Catholic Education Service rebuked for blurring distinction between faith and politics in schools
The Secretary of State for Education, Michael Gove, has written to the Catholic Education Service (CES) to express concern that it has blurred the distinction between discussing matters of faith and promoting partisan political views. The rebuke comes after the CES, responsible for the handling of hundreds of state funded schools, wrote to more than 359 Catholic secondary schools in England and Wales to ask them to draw attention to an anti-marriage equality letter written by senior archbishops.
However, Mr Gove insists the law was not breached by St Philomena’s Catholic High school for Girls in Carshalton when it urged pupils as young as 11 to sign a national petition against gay marriage.
The Department launched an investigation after a student at St Philomena’s told Pink News that pupils from 11 to 18 were “encouraged” to sign the anti-equality pledge by the school’s headmistress. The National Secular Society immediately wrote to the Secretary of State for Education, Michael Gove, and his Welsh counterpart Leighton Andrews, suggesting the activities encouraged by the CES went beyond a statement of religious doctrine into the promotion of partisan political activism in schools. Such activity is unlawful under Sections 406–7 of the Education Act 1996 which prohibit the political indoctrination of schoolchildren and require political views to be presented in a balanced way.
In a letter to the National Secular Society, Nick Gibb, the Minister of State for Schools said:
“The Secretary of State has examined the evidence in detail. He has considered the description of the assembly at which the petition was discussed, and has also taken into account the religious character of St Philomena’s School and the freedom faith schools properly have to teach about sexual relations and marriage in the context of their own religion. He has also looked at the account of the wider curriculum at St Philomena’s and the school’s policies with regard to personal, social, health and economic education (PSHE) and religious education (RE). He has found that, on balance, the school has worked within the legal framework provided by section 407 of the Education Act 1996.”
However, the letter went on to say that the Secretary of State had written to the Catholic Education Service concerned that their letter to the schools “unintentionally blurred the distinction between discussing issues that are a matter of faith and promoting partisan political views”.
The letter went on:
“The Secretary of State and I firmly believe that pupils should be presented with a range of issues and viewpoints to develop their critical thinking and appreciation of moral and ethical questions. We accept that there are strong religious views on the question of same sex marriage and it is right that these should be discussed with pupils. Faith schools do, however, have the same obligations as all other maintained schools under sections 406 and 407 of the Education Act 1996. They are legally required to treat these issues in a balanced manner and to ensure that the delivery of the curriculum does not discriminate against individual pupils.”
In May, Leighton Andrews, Minister for Education and Skills in Wales wrote to all Roman Catholic secondary schools in Wales reminding head teachers and governing bodies of their duty and responsibilities under the 1996 Act.
Keith Porteous Wood, Executive Director of the National Secular Society, said: “We are pleased that the Secretary of State has acted on our request to write to the CES to remind them of the law.
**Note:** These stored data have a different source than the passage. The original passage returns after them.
(** The connection has sent [S]; its ring holds only packets of it. *)
Record sender_conn (S : list (Z * list Z)) (k : ChaosConn) : Prop := {
  sc_used : state k <> CONN_FREE;
  sc_index : localIndex k = lx;
  sc_sent : sentNum k = u16 (base + Z.of_nat (length S));
  sc_ring s p : nth_Z (sendq k) s = Some p -> present p = true ->
    exists bytes, slice (data p) 0 (nBytes p) = Some bytes /\ (length bytes <= Z.to_nat CHAOS_MAX_DATA)%nat /\ numbered S (opcode p) bytes (num p)
}.
(** No other connection has the index, and addresses are six bytes long. *)
Record formed (c : ChaosCore) : Prop := {
  fm_others i k : i <> h -> conn_at i c = Some k -> localIndex k <> lx;
  fm_conns : length (conns c) = Z.to_nat CHAOS_MAX_CONNS;
  fm_mac : length (myMac c) = 6%nat;
  fm_arp : Forall (fun e => length (mac e) = 6%nat) (arp c)
}.
(** [S] has been sent, and all frames emitted since [e0] are accounted for. *)
Definition sends (w : list (Z * list Z) * (bool * bool)) (c : ChaosCore) : Prop := exists k new,
  conn_at h c = Some k /\ sender_conn w.1 k /\ (eofSent k, eofWanted k) = w.2 /\ emitted c = e0 ++ new /\ Forall (accounted w.1) new /\ formed c.
Definition is_blank (b : Z) : bool := (b =? 32) || (b =? 9).
Fixpoint take_while (p : Z -> bool) (l : list Z) : list Z :=
  match l with b :: l' => if p b then b :: take_while p l' else [] | [] => [] end.
Definition strip_blanks_end (l : list Z) : list Z := reverse (drop_while is_blank (reverse l)).
(** The host and the contact of a request line, [None] when it is not an RFC. *)
(* chaosd/chaos-stream.c:243-259 strncasecmp *)
Definition parse_request (l : list Z) : option (list Z * list Z) :=
  let p := drop_while is_blank l in
  if bytes_eqb (map tolower (take 3 p)) (bytes_of_string "rfc") && (match drop 3 p with b :: _ => is_blank b | [] => false end) then
    let p := drop_while is_blank (drop 3 p) in
    let host := take_while (fun b => negb (is_blank b)) p in
    let contact := strip_blanks_end (drop_while is_blank (drop (length host) p)) in
    Some (host, contact)
  else None.
(** The NULs that are written into the line to end its parts are not read again. *)
(* chaosd/chaos-stream.c:234-287 handle_request *)
Definition handle_request (i nowMs : Z) : Front unit :=
  k <- get_client i ;;
  match parse_request (c_string (line k)) with
  | None => fail_client i (bytes_of_string "LOS") (bytes_of_string "Only RFC <host> <contact> [args] is supported")
  | Some (host, contact) =>
      if bool_decide (host = []) || bool_decide (contact = []) then
        fail_client i (bytes_of_string "LOS") (bytes_of_string "Usage: RFC <host> <contact> [args]") else
      l <- gets hosts ;;
      match resolve_host l host with
      | None => fail_client i (bytes_of_string "LOS") (take 127 (bytes_of_string "Unknown host " ++ host))
      | Some a =>
          me <- on_core (gets myAddr) ;;
          if a =? me then fail_client i (bytes_of_string "LOS") (bytes_of_string "That is chaosd's own address") else
          on_client i (set_client_addr a) ;;
          h <- on_core (chaos_open a contact nowMs) ;;
          on_client i (set_client_conn h) ;;
          if h <? 0 then fail_client i (bytes_of_string "LOS") (bytes_of_string "Too many connections, or contact too long") else
          on_client i (set_client_state CLIENT_WAIT_OPN)
      end
  end.

(** Bytes of the request line, up to its end. *)
(* chaosd/chaos-stream.c:290-327 line_input *)
Fixpoint line_input (i nowMs : Z) (buf : list Z) : Front unit :=
  match buf with
  | [] => ret tt
  | b :: rest =>
      k <- get_client i ;;
      if (b =? 13) || (b =? 10) then
        let cr := b =? 13 in
        let crlf := match rest with c :: _ => cr && (c =? 10) | [] => false end in
        let rest := if crlf then drop 1 rest else rest in
        if STREAM_LINE_MAX <=? Z.of_nat (length (line k)) then undefined else
        on_client i (set_skipLf (cr && negb crlf)) ;;
        when (0 <? Z.of_nat (length rest))
          (on_client i (fun k => set_skipLf false (set_inb (take (Z.to_nat STREAM_INBUF) rest) k))) ;;
        handle_request i nowMs
      else if STREAM_LINE_MAX - 1 <=? Z.of_nat (length (line k)) then
        fail_client i (bytes_of_string "LOS") (bytes_of_string "Request line too long")
      else
        on_client i (set_line (line k ++ [b])) ;;
        line_input i nowMs rest
  end.

(** What a read returns. *)
Definition sock_read (d want : Z) : Front ReadResult :=
  log <- gets socket_calls ;; call (SockRead d want) ;; ret (read_result log d want).
(* chaosd/chaos-stream.c:330-374 client_read *)
Definition client_read (i nowMs : Z) : Front unit :=
  k <- get_client i ;;
  let waiting := bool_decide (client_state k = CLIENT_LINE) in
  let want := if waiting then 256 else STREAM_INBUF - Z.of_nat (length (inb k)) in
  if want =? 0 then ret tt else
  if STREAM_INBUF <? want then undefined else
  r <- sock_read (fd k) want ;;
  match r with
  | ReadAgain => ret tt
  | ReadFailed => client_close i (bytes_of_string "Connection aborted by user") nowMs
  | ReadEnd =>
      if waiting || bool_decide (client_state k = CLIENT_WAIT_OPN)
      then client_close i (bytes_of_string "Connection aborted by user") nowMs
      else on_client i (set_sockEof true)
  | ReadBytes buf =>
      if waiting then line_input i nowMs buf else
      let buf := if skipLf k then (match buf with 10 :: buf' => buf' | _ => buf end) else buf in
      when (skipLf k) (on_client i (set_skipLf false)) ;;
      if STREAM_INBUF <? Z.of_nat (length (inb k ++ buf)) then undefined else
      on_client i (set_inb (inb k ++ buf))
  end.

(** The next bytes to write, until there are none; [inr] says whether the client lives. *)
(* chaosd/chaos-stream.c:379-392 write *)
Definition write_turn (i nowMs : Z) (_ : unit) : Front (unit + bool) :=
  k <- get_client i ;;
  if outOff k <? outLen k then
    let bytes := drop (Z.to_nat (outOff k)) (out k) in
    log <- gets socket_calls ;;
    match write_result log (fd k) bytes with
    | WriteAgain => call (SockWrote (fd k) []) ;; ret (inr true)
    | WriteFailed => call (SockWrote (fd k) []) ;; client_close i (bytes_of_string "Connection closed by user") nowMs ;; ret (inr false)
    | Wrote n =>
        call (SockWrote (fd k) (take (Z.to_nat n) bytes)) ;;
        set_client i (set_outOff (outOff k + n) k) ;;
        ret (inl tt)
    end
  else
    set_client i (set_outOff 0 (set_out [] k)) ;;
    ret (inr true).
(** A turn per byte. *)
Definition write_fuel : nat := S (Z.to_nat STREAM_OUTBUF).
(* chaosd/chaos-stream.c:377-393 client_write *)
Definition client_write (i nowMs : Z) : Front bool := loop write_fuel (write_turn i nowMs) tt.

Fixpoint decimal_digits (fuel : nat) (n : Z) : list Z :=
  match fuel with
  | O => []
  | S fuel' => (if n <? 10 then [] else decimal_digits fuel' (n / 10)) ++ [48 + n mod 10]
  end.
(** What a client is told of a connection that did not open; the length and the bytes of an
    answer are appended one after the other. *)
(* chaosd/chaos-stream.c:418-441 closeKind *)
Definition refusal (k : ChaosConn) : list Z :=
  let text := take (Z.to_nat (reasonBytes k)) (reason k) in
  match closeKind k with
  | CLOSE_CLS => status_line (bytes_of_string "CLS") text
  | CLOSE_ANS => bytes_of_string "ANS " ++ decimal_digits 20 (reasonBytes k) ++ [13; 10] ++ text
  | CLOSE_TIMEOUT => status_line (bytes_of_string "LOS") (take (Z.to_nat (CHAOS_MAX_DATA + 32 - 1)) (bytes_of_string "Timed out: " ++ c_string (reason k)))
  | _ => status_line (bytes_of_string "LOS") text
  end.
(* chaosd/chaos-stream.c:412-412 Connection *)
Definition opened_line (a : Z) : list Z := bytes_of_string "OPN Connection to host " ++ octal a ++ [13; 10].

(** A client that waits for its connection to open; whether it has opened. *)
(* chaosd/chaos-stream.c:402-450 CLIENT_WAIT_OPN *)
Definition service_waiting (i nowMs : Z) : Front bool :=
  k <- get_client i ;;
  conn <- on_core (conn_for_handle (client_conn k)) ;;
  match conn with
  | None => fail_client i (bytes_of_string "LOS") (bytes_of_string "Connection vanished") ;; ret false
  | Some conn =>
      match state conn with
      | CONN_OPEN =>
          out_append i (opened_line (client_addr k)) ;;
          on_client i (set_client_state CLIENT_STREAM) ;;
          ret true
      | CONN_CLOSED =>
          out_append i (refusal conn) ;;
          on_core (chaos_release (client_conn k) [] nowMs) ;;
          on_client i (set_client_conn (-1)) ;;
          on_client i (set_client_state CLIENT_DRAIN) ;;
          ret false
      | _ => ret false
      end
  end.
(** What the client has sent goes to the connection. *)
(* chaosd/chaos-stream.c:459-473 chaos_send *)
Definition service_send (i h nowMs : Z) : Front unit :=
  k <- get_client i ;;
  conn <- on_core (get_conn h) ;;
  when ((0 <? Z.of_nat (length (inb k))) && bool_decide (state conn = CONN_OPEN))
    (n <- on_core (chaos_send (client_conn k) (inb k) nowMs) ;;
     when (0 <? n) (on_client i (fun k => set_inb (drop (Z.to_nat n) (inb k)) k))) ;;
  k <- get_client i ;;
  conn <- on_core (get_conn h) ;;
  when (sockEof k && bool_decide (inb k = []) && negb (finished k) && bool_decide (state conn = CONN_OPEN))
    (on_core (chaos_finish (client_conn k) nowMs) ;; on_client i (set_finished true)).
(** What the connection has received goes to the client; whether the client lives. *)
(* chaosd/chaos-stream.c:474-494 chaos_recv *)
Definition service_recv (i h nowMs : Z) : Front bool :=
  on_client i out_compact ;;
  k <- get_client i ;;
  when (outLen k <? STREAM_OUTBUF)
    (bytes <- on_core (chaos_recv (client_conn k) (STREAM_OUTBUF - outLen k) nowMs) ;;
     set_client i (set_out (out k ++ bytes) k)) ;;
  alive <- client_write i nowMs ;;
  if negb (alive : bool) then ret false else
  k <- get_client i ;;
  eof <- on_core (chaos_recv_eof (client_conn k)) ;;
  when (eof && (outLen k =? 0) && negb (wrShut k)) (call (SockShutdown (fd k)) ;; on_client i (set_wrShut true)) ;;
  conn <- on_core (get_conn h) ;;
  ready <- on_core (chaos_recv_ready (client_conn k)) ;;
  if bool_decide (state conn = CONN_CLOSED) && negb ready && (outLen k =? 0) then
    client_close i (bytes_of_string "Connection closed") nowMs ;; ret false
  else ret true.
(** [h] is the place of the connection that the pointer [conn] points to. *)
(* chaosd/chaos-stream.c:452-495 CLIENT_STREAM *)
Definition service_stream (i nowMs : Z) : Front bool :=
  k <- get_client i ;;
  let h := client_conn k in
  conn <- on_core (conn_for_handle h) ;;
  match conn with
  | None => on_client i (set_client_state CLIENT_DRAIN) ;; ret true
  | Some _ => service_send i h nowMs ;; service_recv i h nowMs
  end.
(* chaosd/chaos-stream.c:501-507 CLIENT_DRAIN *)
Definition service_drain (i nowMs : Z) : Front unit :=
  k <- get_client i ;;
  when (bool_decide (client_state k = CLIENT_DRAIN))
    (alive <- client_write i nowMs ;;
     when alive
       (k <- get_client i ;;
        when (outLen k =? 0) (client_close i (bytes_of_string "Request failed") nowMs))).
(* chaosd/chaos-stream.c:396-508 client_service *)
Definition client_service (i nowMs : Z) : Front unit :=
  k <- get_client i ;;
  streams <- (match client_state k with
              | CLIENT_WAIT_OPN => service_waiting i nowMs
              | CLIENT_STREAM => ret true
              | _ => ret false
              end) ;;
  alive <- (if streams : bool then service_stream i nowMs else ret true) ;;
  when alive (service_drain i nowMs).

(* chaosd/chaos-stream.c:514-516 client_service *)
Fixpoint service_clients (i : Z) (n : nat) (nowMs : Z) : Front unit :=
  match n with
  | O => ret tt
  | S n' =>
      k <- get_client i ;;
      when (negb (free k)) (client_service i nowMs) ;;
      service_clients (i + 1) n' nowMs
  end.
(* chaosd/chaos-stream.c:510-517 stream_service *)
Definition stream_service (nowMs : Z) : Front unit := service_clients 0 (Z.to_nat STREAM_MAX_CLIENTS) nowMs.

(** ** The loop *)

(** What an entry of the pollfd array is for. *)
Inductive PollRole := RoleListen | RoleExtra | RoleClient (i : Z).
(* chaosd/chaos-stream.c:544-566 events *)
Definition client_events (k : StreamClient) : Front (bool * bool) :=
  wants <- (match client_state k with
            | CLIENT_LINE => ret true
            | CLIENT_WAIT_OPN => ret (Z.of_nat (length (inb k)) <? STREAM_INBUF)
            | CLIENT_STREAM =>
                room <- on_core (chaos_send_room (client_conn k)) ;;
                ret (negb (sockEof k) && bool_decide (inb k = []) && (0 <? room))
            | _ => ret false
            end) ;;
  ret (wants, outOff k <? outLen k).
(* chaosd/chaos-stream.c:542-570 events *)
Fixpoint poll_clients (i : Z) (n : nat) : Front (list (PollFd * PollRole)) :=
  match n with
  | O => ret []
  | S n' =>
      k <- get_client i ;;
      if free k then poll_clients (i + 1) n' else
      '(r, w) <- client_events k ;;
      l <- poll_clients (i + 1) n' ;;
      ret ((MkPollFd (if r || w then fd k else -1) r w, RoleClient i) :: l)
  end.
(* chaosd/chaos-stream.c:580-598 revents *)
Definition serve_event (e : PollFd * PollRole * PollEvents) (nowMs : Z) : Front unit :=
  let '(p, role, r) := e in
  match role with
  | RoleClient i =>
      if negb (ready_in r || ready_out r || ready_hup r || ready_err r) || (poll_fd p <? 0) then ret tt else
      k <- get_client i ;;
      if free k then ret tt else
      alive <- (if poll_out p && (ready_out r || ready_hup r || ready_err r) then client_write i nowMs else ret true) ;;
      when (alive && (ready_in r || ready_hup r || ready_err r))
        (if poll_in p then client_read i nowMs
         else when (negb (poll_out p) || ready_err r) (client_close i (bytes_of_string "Connection aborted by user") nowMs))
  | _ => ret tt
  end.
(* chaosd/chaos-stream.c:580-587 revents *)
Fixpoint serve_events (l : list (PollFd * PollRole * PollEvents)) (nowMs : Z) : Front unit :=
  match l with [] => ret tt | e :: l' => serve_event e nowMs ;; serve_events l' nowMs end.
(** The connections that wait, one after the other. *)
(* chaosd/chaos-stream.c:600-614 accept *)
Fixpoint accept_clients (n : nat) : Front unit :=
  match n with
  | O => ret tt
  | S n' =>
      log <- gets socket_calls ;;
      let d := accept_fd log in
      call (SockAccepted d) ;;
      i <- stream_adopt d ;;
      when (i <? 0)
        (log <- gets socket_calls ;;
         let busy := bytes_of_string "LOS Too many clients" ++ [13; 10] in
         call (SockWrote d (match write_result log d busy with Wrote n => take (Z.to_nat n) busy | _ => [] end)) ;;
         call (SockClose d)) ;;
      accept_clients n'
  end.
Definition role_ready (role : PollRole) (l : list (PollFd * PollRole * PollEvents)) (ready : PollEvents -> bool) : bool :=
  existsb (fun '(_, r, e) => match r, role with RoleListen, RoleListen | RoleExtra, RoleExtra => ready e | _, _ => false end) l.
(* chaosd/chaos-stream.c:519-618 stream_step *)
Definition stream_step (extraFd timeoutMs : Z) : Front bool :=
  listen <- gets listenFd ;;
  own <- poll_clients 0 (Z.to_nat STREAM_MAX_CLIENTS) ;;
  let entry d role := if 0 <=? d then [(MkPollFd d true false, role)] else [] in
  let entries := entry listen RoleListen ++ entry extraFd RoleExtra ++ own in
  log <- gets socket_calls ;;
  call SockPoll ;;
  match poll_result log (map fst entries) with
  | None => ret false
  | Some events =>
      log <- gets socket_calls ;;
      let nowMs := clock log in
      let l := zip entries events in
      let extraReady := role_ready RoleExtra l (fun e => ready_in e || ready_hup e || ready_err e) in
      serve_events l nowMs ;;
      when (role_ready RoleListen l ready_in) (log <- gets socket_calls ;; accept_clients (waiting log)) ;;
      stream_service nowMs ;;
      ret extraReady
  end.
(** ** The bytes of the peer *)

#[local] Abbreviation sample_bridge := (bridge sent_by_peer 0xFFFE 0 0 4 0x102 served_log).
Lemma served_bridge : sample_bridge served_core 0.
Proof. apply bridge_start, about_to_stream_reflects; [apply served_core_inv|vm_compute; reflexivity]. Qed.
Lemma bridge_service_next s m nowMs : sample_bridge s m -> server_inv s -> sample_bridge (after_front (FrontService nowMs) s) m.
Proof.
  intros B I. eapply (bridge_other _ _ _ _ _ _ _ s m (FrontService nowMs)); [done|done|].
  destruct (does_perform_front (FrontService nowMs) s I) as ([] & s' & R & _). unfold after_front. by rewrite R.
Qed.
Lemma after_front_inv o s : server_inv s -> server_inv (after_front o s).
Proof. intros I. destruct (does_perform_front o s I) as ([] & s' & R & I' & _). unfold after_front. by rewrite R. Qed.
Lemma bridge_frame_next s m op n bytes nowMs k m' : sample_bridge s m -> server_inv s -> sent_by_peer !! k = Some (op, bytes) ->
  n = u16 (0xFFFE + 1 + Z.of_nat k) -> - 2 ^ 15 <= Z.of_nat m - Z.of_nat (S k) < 2 ^ 15 ->
  (let ch := drop (Z.to_nat CHAOS_ETH_HEADER) (peer_frame op n bytes) in nth_Z ch 1 = Some op /\
    chaos_get16 ch 2 = Some (Z.of_nat (length bytes)) /\ chaos_get16 ch 12 = Some n /\ slice ch CHAOS_HEADER (Z.land (Z.of_nat (length bytes)) 0xFFF) = Some bytes) ->
  advanced_to 0 m (core s) (core (after_front (FrontInput (peer_frame op n bytes) nowMs) s)) = m' ->
  sample_bridge (after_front (FrontInput (peer_frame op n bytes) nowMs) s) m'.
Proof.
  intros B I Hk Hn Hm Hf <-. eapply (bridge_input _ _ _ _ _ _ _ s m (peer_frame op n bytes) nowMs); [done| |].
  - intros _. exact (genuine_frame op n bytes m (core s) k nowMs Hk Hn Hm Hf).
  - destruct (does_perform_front (FrontInput (peer_frame op n bytes) nowMs) s I) as ([] & s' & R & _). unfold after_front. by rewrite R.
Qed.
Definition front1 : StreamServer := after_front (FrontInput (peer_frame 0x81 0 (bytes_of_string "world")) 3) served_core.
Definition front2 : StreamServer := after_front (FrontService 4) front1.
Definition front3 : StreamServer := after_front (FrontInput (peer_frame CHOP_DAT 0xFFFF (bytes_of_string "Hello, ")) 5) front2.
Definition front4 : StreamServer := after_front (FrontInput (peer_frame CHOP_DAT 0xFFFF (bytes_of_string "Hello, ")) 6) front3.
Definition front5 : StreamServer := after_front (FrontService 7) front4.
Definition front6 : StreamServer := after_front (FrontInput (peer_frame CHOP_EOF 1 []) 8) front5.
Definition front7 : StreamServer := after_front (FrontService 9) front6.
Lemma front_bridge : sample_bridge front7 3.
Proof.
  pose proof served_core_inv as I0. assert (server_inv front1) as I1 by (by apply after_front_inv). assert (server_inv front2) as I2 by (by apply after_front_inv).
  assert (server_inv front3) as I3 by (by apply after_front_inv). assert (server_inv front4) as I4 by (by apply after_front_inv).
  assert (server_inv front5) as I5 by (by apply after_front_inv). assert (server_inv front6) as I6 by (by apply after_front_inv).
  assert (sample_bridge front1 0) as B1 by (apply (bridge_frame_next _ 0 _ _ _ _ 1 0 served_bridge I0); vm_compute; done).
  assert (sample_bridge front2 0) as B2 by exact (bridge_service_next _ _ _ B1 I1).
  assert (sample_bridge front3 2) as B3 by (apply (bridge_frame_next _ 0 _ _ _ _ 0 2 B2 I2); vm_compute; done).
  assert (sample_bridge front4 2) as B4 by (apply (bridge_frame_next _ 2 _ _ _ _ 0 2 B3 I3); vm_compute; done).
  assert (sample_bridge front5 2) as B5 by exact (bridge_service_next _ _ _ B4 I4).
  assert (sample_bridge front6 3) as B6 by (apply (bridge_frame_next _ 2 _ _ _ _ 2 3 B5 I5); vm_compute; done).
  exact (bridge_service_next _ _ _ B6 I6).
Qed.
Lemma chaos_bridge_delivery_witness :
  (handle 0 /\ handle 0 /\ 0 <= 4 /\ is_open served_log 4 = true /\ sample_bridge front7 3) /\
  let l := before_close 4 (since served_log front7) in
  (written 4 l `prefix_of` opened_line 0x102 ++ stream sent_by_peer \/ exists k, state k = CONN_CLOSED /\ written 4 l `prefix_of` refusal k) /\
  forall l1 l2, l = l1 ++ SockShutdown 4 :: l2 -> written 4 l1 = opened_line 0x102 ++ stream sent_by_peer.
Proof.
  assert (handle 0) as H0 by done. assert (0 <= 4) as H4 by done. assert (is_open served_log 4 = true) as Ho by (vm_compute; reflexivity).
  split; [exact (conj H0 (conj H0 (conj H4 (conj Ho front_bridge))))|].
  exact (chaos_bridge_delivery sent_by_peer 0xFFFE 0 0 4 0x102 served_log H0 H0 H4 Ho front7 3 front_bridge).
Defined.
(** The socket is shut, so all has been written. *)
Example front_all_written : existsb (fun c => match c with SockShutdown 4 => true | _ => false end) (since served_log front7) = true /\
  written 4 (since served_log front7) = bytes_of_string "OPN Connection to host 402" ++ [13; 10] ++ bytes_of_string "Hello, world".
Proof. vm_compute. done. Qed.
Lemma stream_front_safe_witness :
  (length [2; 0; 0; 0; 0; 1] = 6%nat /\ 1 <= 13 <= CHAOS_RING / 2) /\
  exists s, perform_fronts [FrontStep (-1) 0; FrontStep (-1) 0; opn_in; FrontAddHost (bytes_of_string "genera=402"); FrontTurn 5; FrontTick 1000; FrontShutdown 2000]
    (set_listenFd 3 (stream_init (chaosd_core 0x0101 [2; 0; 0; 0; 0; 1] (bytes_of_string "HOST") 13 0))) = (Ok tt, s) /\ server_inv s.
Proof. split; [done|]. by apply stream_front_safe. Defined.

(** When data and CLS come before the daemon has seen the connection open, the client gets the
    reason only: the data that the core holds for it is dropped. *)
Example early_close_loses_data :
  let data := FrontInput (peer_frame CHOP_DAT 0xFFFF (bytes_of_string "Hello, ")) 3 in
  let close := FrontInput (peer_frame CHOP_CLS 0 (bytes_of_string "Bye")) 4 in
  written 4 (socket_calls (after_front (FrontService 9) (after_front close (after_front data served_core)))) = bytes_of_string "CLS Bye" ++ [13; 10].
Proof. vm_compute. reflexivity. Qed.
We do not, however, share his anxiousness to give the CES the benefit of the considerable doubt over them having breached the Education Act. By seeking to excuse their actions over the letter as ‘unintentional’, it seems he is hinting that they may be unlawful – and we do not see any basis for Mr Gove’s conclusion that the actions were ‘unintentional’. The letter seems just one more element in the Church’s carefully-thought-out strategy to exert political pressure on the Government, in this case by abusing their privileged access to pupils in publicly funded schools.”